A collection of anecdotes about the author’s life in Italy and Australia.
Some people never travel for from home, but the same can’t be said of author De Franco, who has lived in Italy and Australia and shares his experiences in both countries in this collection of incidents from his life. From one of his first memories as a young child—being spirited away by his father into the Italian forest to escape an Allied air raid in World War II—to the European Union’s receipt of the 2012 Nobel Peace Prize, De Franco discusses the people, events and experiences that have made an indelible impression on him across the decades of his life. His experiences run the gamut from the mundane, such as fetching cigarettes for adults as a young boy in Italy, to the exceptional, such as helping to build the world-famous Sydney Opera House in Australia. There is plenty of human drama as well, such as his story about his suicidal Italian boss or the ultimate fate—succumbing to lung cancer—of the friend to whom he brought cigarettes. Animal lovers may be turned off by the fact that every time the author takes care of one as a boy, it inevitably winds up on the dinner table.

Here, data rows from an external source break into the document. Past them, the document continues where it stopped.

(** X1: the listing, lookup, filter, join, sort and average handlers, and
    the listing and lookup services, never change what the database holds,
    whatever the store does and whether they return or raise. *)
Theorem read_handlers_write_nothing (db : Database) (fs : list bool) :
  (dispatch get_results db fs).2 = db
  ∧ (∀ k, (dispatch (get_result k) db fs).2 = db)
  ∧ (∀ s t, (dispatch (get_filtered_results s t) db fs).2 = db)
  ∧ (dispatch get_results_with_details db fs).2 = db
  ∧ (∀ order, (dispatch (get_sorted_results order) db fs).2 = db)
  ∧ (dispatch get_stages db fs).2 = db
  ∧ (∀ k, (dispatch (get_stage k) db fs).2 = db)
  ∧ (dispatch get_average_race_time_per_stage db fs).2 = db
  ∧ (dispatch get_stables db fs).2 = db
  ∧ (∀ k, (dispatch (get_stable k) db fs).2 = db)
  ∧ (dispatch stage_services.get_all_stages db fs).2 = db
  ∧ (∀ k, (dispatch (stage_services.get_stage_by_id k) db fs).2 = db)
  ∧ (dispatch stable_services.get_all_stables db fs).2 = db
  ∧ (∀ k, (dispatch (stable_services.get_stable_by_id k) db fs).2 = db)
  ∧ (dispatch result_services.get_all_results db fs).2 = db
  ∧ (∀ k, (dispatch (result_services.get_result_by_id k) db fs).2 = db).
Proof.
  repeat split; intros; apply dispatch_writes_nothing;
    unfold get_results, get_result, get_filtered_results,
      get_results_with_details, get_sorted_results, get_stages, get_stage,
      get_average_race_time_per_stage, execute_checked, get_stables,
      get_stable,
      stage_services.get_all_stages, stage_services.get_stage_by_id,
      stable_services.get_all_stables, stable_services.get_stable_by_id,
      result_services.get_all_results, result_services.get_result_by_id;
    writes_nothing.
Qed.

(** ** Lookup and listing *)

Lemma get_result_ok (k : Z) (db : Database) fs :
  store_ok fs →
  dispatch (get_result k) db fs
  = (match results db !! k with
     | Some r => Return (k, r)
     | None => Raise (HTTPException 404 "Result not found")
     end, db).
Proof.
  intros Hok. unfold dispatch, get_result, bind. rewrite execute_ok by done.
  cbn [pending]. rewrite select_by_id. by destruct (results db !! k).
Qed.

Lemma get_stage_ok (k : Z) (db : Database) fs :
  store_ok fs →
  dispatch (get_stage k) db fs
  = (match stages db !! k with
     | Some r => Return (k, r)
     | None => Raise (HTTPException 404 "Stage not found")
     end, db).
Proof.
  intros Hok. unfold dispatch, get_stage, bind. rewrite execute_ok by done.
  cbn [pending]. rewrite select_by_id. by destruct (stages db !! k).
Qed.

Lemma get_stable_ok (k : Z) (db : Database) fs :
  store_ok fs →
  dispatch (get_stable k) db fs
  = (match stables db !! k with
     | Some r => Return (k, r)
     | None => Raise (HTTPException 404 "Stable not found")
     end, db).
Proof.
  intros Hok. unfold dispatch, get_stable, bind. rewrite execute_ok by done.
  cbn [pending]. rewrite select_by_id. by destruct (stables db !! k).
Qed.

(** X2: on a store that answers, the lookup handlers return the row stored
    under the identifier, and answer 404, with the message of their entity,
    when there is none. *)
Theorem get_by_id_found_or_404 (k : Z) (db : Database) (fs : list bool) :
  store_ok fs →
  dispatch (get_result k) db fs
  = (match results db !! k with
     | Some r => Return (k, r)
     | None => Raise (HTTPException 404 "Result not found")
     end, db)
  ∧ dispatch (get_stage k) db fs
    = (match stages db !! k with
       | Some r => Return (k, r)
       | None => Raise (HTTPException 404 "Stage not found")
       end, db)
  ∧ dispatch (get_stable k) db fs
    = (match stables db !! k with
       | Some r => Return (k, r)
       | None => Raise (HTTPException 404 "Stable not found")
       end, db).
Proof.
  intros Hok. repeat split.
  - by apply get_result_ok.
  - by apply get_stage_ok.
  - by apply get_stable_ok.
Qed.

Lemma select_complete {A} (table : gmap Z A) :
  NoDup (select table)
  ∧ (∀ k r, (k, r) ∈ select table ↔ table !! k = Some r)
  ∧ length (select table) = size table.
Proof.
  unfold select. split; [apply NoDup_map_to_list|]. split.
  - intros k r. apply elem_of_map_to_list.
  - apply length_map_to_list.
Qed.

(** X3: on a store that answers, the listing handlers return every stored
    row of their table exactly once, and nothing else. *)
Theorem listings_complete (db : Database) (fs : list bool) :
  store_ok fs →
  (∃ out, dispatch get_results db fs = (Return out, db)
          ∧ NoDup out
          ∧ (∀ k r, (k, r) ∈ out ↔ results db !! k = Some r)
          ∧ length out = size (results db))
  ∧ (∃ out, dispatch get_stages db fs = (Return out, db)
            ∧ NoDup out
            ∧ (∀ k r, (k, r) ∈ out ↔ stages db !! k = Some r)
            ∧ length out = size (stages db))
  ∧ (∃ out, dispatch get_stables db fs = (Return out, db)
            ∧ NoDup out
            ∧ (∀ k r, (k, r) ∈ out ↔ stables db !! k = Some r)
            ∧ length out = size (stables db)).
Proof.
  intros Hok. repeat apply conj.
  - exists (select (results db)). split; [|apply select_complete].
    unfold dispatch, get_results, bind. by rewrite execute_ok.
  - exists (select (stages db)). split; [|apply select_complete].
    unfold dispatch, get_stages, bind. by rewrite execute_ok.
  - exists (select (stables db)). split; [|apply select_complete].
    unfold dispatch, get_stables, bind. by rewrite execute_ok.
Qed.
(** * Realtime messaging and presence core of the chat server

    A shallow embedding of
      - backend/middleware/socketAuth.js      ([socketAuth]),
      - backend/socketHandlers/messageHandlers.js
        ([handleLoadMessages], [handleMessageSend], [handleTypingIndicator],
         [registerMessageHandlers]),
      - backend/server.js                     (the connection and disconnect
        handlers),
      - backend/models/Message.js and backend/models/User.js (the schemas).

    The server is a single-threaded event loop.  Every [async] function is cut
    at its [await]s: the code before an [await] and the code after it are two
    state transformers, and the suspended function waits in the list
    [pending] until the store answers.  One transition of the event loop is
    [step]; its labels are the things the outside world does (a client
    connects, sends an event, goes away; the store finishes an operation;
    time passes).

    A promise that rejects with nobody to catch it, or an exception thrown
    by a listener, ends the process (Node 15 and later; the server runs on
    Node 20 and installs no handler for either).  [process_exit] is that
    end, and a run of the process, [run], stops at it. *)

From Stdlib Require Import List ZArith NArith String Ascii Bool Lia.
From Stdlib Require Import Sorting.Sorted Sorting.Permutation.
Import ListNotations.

Local Open Scope Z_scope.

(* ------------------------------------------------------------------ *)
(** ** JavaScript strings and values *)

(** A JavaScript string is a sequence of UTF-16 code units; [length] counts
    code units. *)
Definition jsstring := list N.

Definition strlen (s : jsstring) : Z := Z.of_nat (List.length s).

(** The code units removed by [String.prototype.trim]: WhiteSpace and
    LineTerminator of ECMA-262. *)
Definition isWhiteSpace (c : N) : bool :=
  ((c =? 9) || (c =? 10) || (c =? 11) || (c =? 12) || (c =? 13) || (c =? 32)
   || (c =? 160) || (c =? 5760) || ((8192 <=? c) && (c <=? 8202))
   || (c =? 8232) || (c =? 8233) || (c =? 8239) || (c =? 8287)
   || (c =? 12288) || (c =? 65279))%N.

Fixpoint trimStart (s : jsstring) : jsstring :=
  match s with
  | [] => []
  | c :: r => if isWhiteSpace c then trimStart r else s
  end.

Definition trimEnd (s : jsstring) : jsstring := rev (trimStart (rev s)).

Definition trim (s : jsstring) : jsstring := trimEnd (trimStart s).

(** Writing a [jsstring] from an ASCII literal. *)
Definition js (s : string) : jsstring :=
  map (fun a => N_of_ascii a) (list_ascii_of_string s).

(** The values a client can put on the wire. *)
#[local] Set Warnings "-register-all".
Inductive jsval : Type :=
| JUndefined
| JNull
| JBool (b : bool)
| JNumber (n : Z)
| JString (s : jsstring)
| JArray (items : list jsval)
| JObject (props : list (string * jsval)).
#[local] Set Warnings "register-all".

(** [!!v] *)
Definition truthy (v : jsval) : bool :=
  match v with
  | JUndefined | JNull => false
  | JBool b => b
  | JNumber n => negb (n =? 0)
  | JString s => negb (strlen s =? 0)
  | JArray _ | JObject _ => true
  end.

Definition typeof (v : jsval) : string :=
  match v with
  | JUndefined => "undefined"
  | JNull | JArray _ | JObject _ => "object"
  | JBool _ => "boolean"
  | JNumber _ => "number"
  | JString _ => "string"
  end.

Fixpoint assoc (k : string) (props : list (string * jsval)) : option jsval :=
  match props with
  | [] => None
  | (k', v) :: r => if String.eqb k k' then Some v else assoc k r
  end.

(** [v.k], for the keys read by the server ([token], [content], [id]), which
    no primitive and no array defines.  [None] is the TypeError of reading a
    property of [undefined] or [null]. *)
Definition prop (v : jsval) (k : string) : option jsval :=
  match v with
  | JUndefined | JNull => None
  | JObject props =>
      Some (match assoc k props with Some x => x | None => JUndefined end)
  | _ => Some JUndefined
  end.

(* ------------------------------------------------------------------ *)
(** ** Exceptions *)

Inductive exn : Type :=
| TokenExpiredError     (* jsonwebtoken; extends JsonWebTokenError *)
| JsonWebTokenError     (* jsonwebtoken: malformed token, bad signature *)
| TypeError
| CastError             (* mongoose: the id is no ObjectId *)
| ValidationError       (* mongoose: the document breaks its schema *)
| MongoError.           (* the store did not carry out the operation *)

Definition instanceof_TokenExpiredError (e : exn) : bool :=
  match e with TokenExpiredError => true | _ => false end.

Definition instanceof_JsonWebTokenError (e : exn) : bool :=
  match e with
  | TokenExpiredError | JsonWebTokenError => true
  | _ => false
  end.

Inductive Result (A : Type) : Type :=
| Ok (a : A)
| Throw (e : exn).
Arguments Ok {A} a.
Arguments Throw {A} e.

(* ------------------------------------------------------------------ *)
(** ** Documents *)

Definition ObjectId := N.
Definition SocketId := N.
Definition TaskId := N.
Bind Scope N_scope with ObjectId SocketId TaskId.

Inductive Status : Type := online | offline | away.

(** models/User.js.  [u_password] is [None] in a document read with
    [.select('-password')]. *)
Record UserDoc : Type := mkUser {
  u_id : ObjectId;
  u_username : jsstring;
  u_email : jsstring;
  u_password : option jsstring;
  u_status : Status;
  u_lastSeen : Z;
  u_createdAt : Z;
  u_updatedAt : Z
}.

(** What the User schema guarantees of a stored username: [trim: true],
    [minlength: 3], [maxlength: 30]. *)
Definition username_valid (s : jsstring) : Prop :=
  trim s = s /\ 3 <= strlen s <= 30.

(** A Message document before [save()]: the four fields given to the
    constructor and the [_id] the constructor generates. *)
Record NewMessage : Type := mkNewMessage {
  n_id : ObjectId;
  n_userId : ObjectId;
  n_username : jsstring;
  n_content : jsstring;
  n_timestamp : Z
}.

(** A stored Message document ([timestamps: true] adds the last two). *)
Record MessageDoc : Type := mkMessage {
  m_id : ObjectId;
  m_userId : ObjectId;
  m_username : jsstring;
  m_content : jsstring;
  m_timestamp : Z;
  m_createdAt : Z;
  m_updatedAt : Z
}.

(** The six fields of a message sent to clients: the projection
    [.select('_id userId username content timestamp createdAt')] and the
    object literal of [io.emit('message:new', ...)]. *)
Record MessageView : Type := mkView {
  v_id : ObjectId;
  v_userId : ObjectId;
  v_username : jsstring;
  v_content : jsstring;
  v_timestamp : Z;
  v_createdAt : Z
}.

Definition view (m : MessageDoc) : MessageView :=
  mkView (m_id m) (m_userId m) (m_username m) (m_content m)
         (m_timestamp m) (m_createdAt m).

(* ------------------------------------------------------------------ *)
(** ** Events, sockets, suspended functions *)

(** Server to client. *)
Inductive ServerEvent : Type :=
| message_history (messages : list MessageView)
| message_new (m : MessageView)
| message_error (message : string)
| user_typing (userId : ObjectId) (username : jsstring) (isTyping : bool)
| connect_error (message : string).

(** A socket object: [socket.id], [socket.user], whether it is in the
    namespace (and so reached by [io.emit]), and the events it listens to. *)
Record Socket : Type := mkSocket {
  s_id : SocketId;
  s_user : option UserDoc;
  s_connected : bool;
  s_listeners : list string
}.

De Franco voices his own personal morality and opinions throughout, interspersing his book of humorous stories and anecdotes with statements like “…just the fact a man holds a Bible in his hand does not make him a Christian…” Sometimes this inclusion of serious and humorous within the same chapter becomes jarring, as readers must suddenly switch emotional gears. This well-written book works best when it marries De Franco’s personality—such as the detail that he barely spoke as a youngster due to an extreme case of shyness—to the incidents he is relating. The keenly observed cultural comparisons—particularly that of Italy after the war to the United States—also strike a poignant note. Still, the stories tend to blur together over the course of the book, representing the authenticity of a life lived but lacking the standout moments of a truly remarkable memoir.
Best suited for readers with a vested interest in Italy or Australia, or cultural comparisons in general.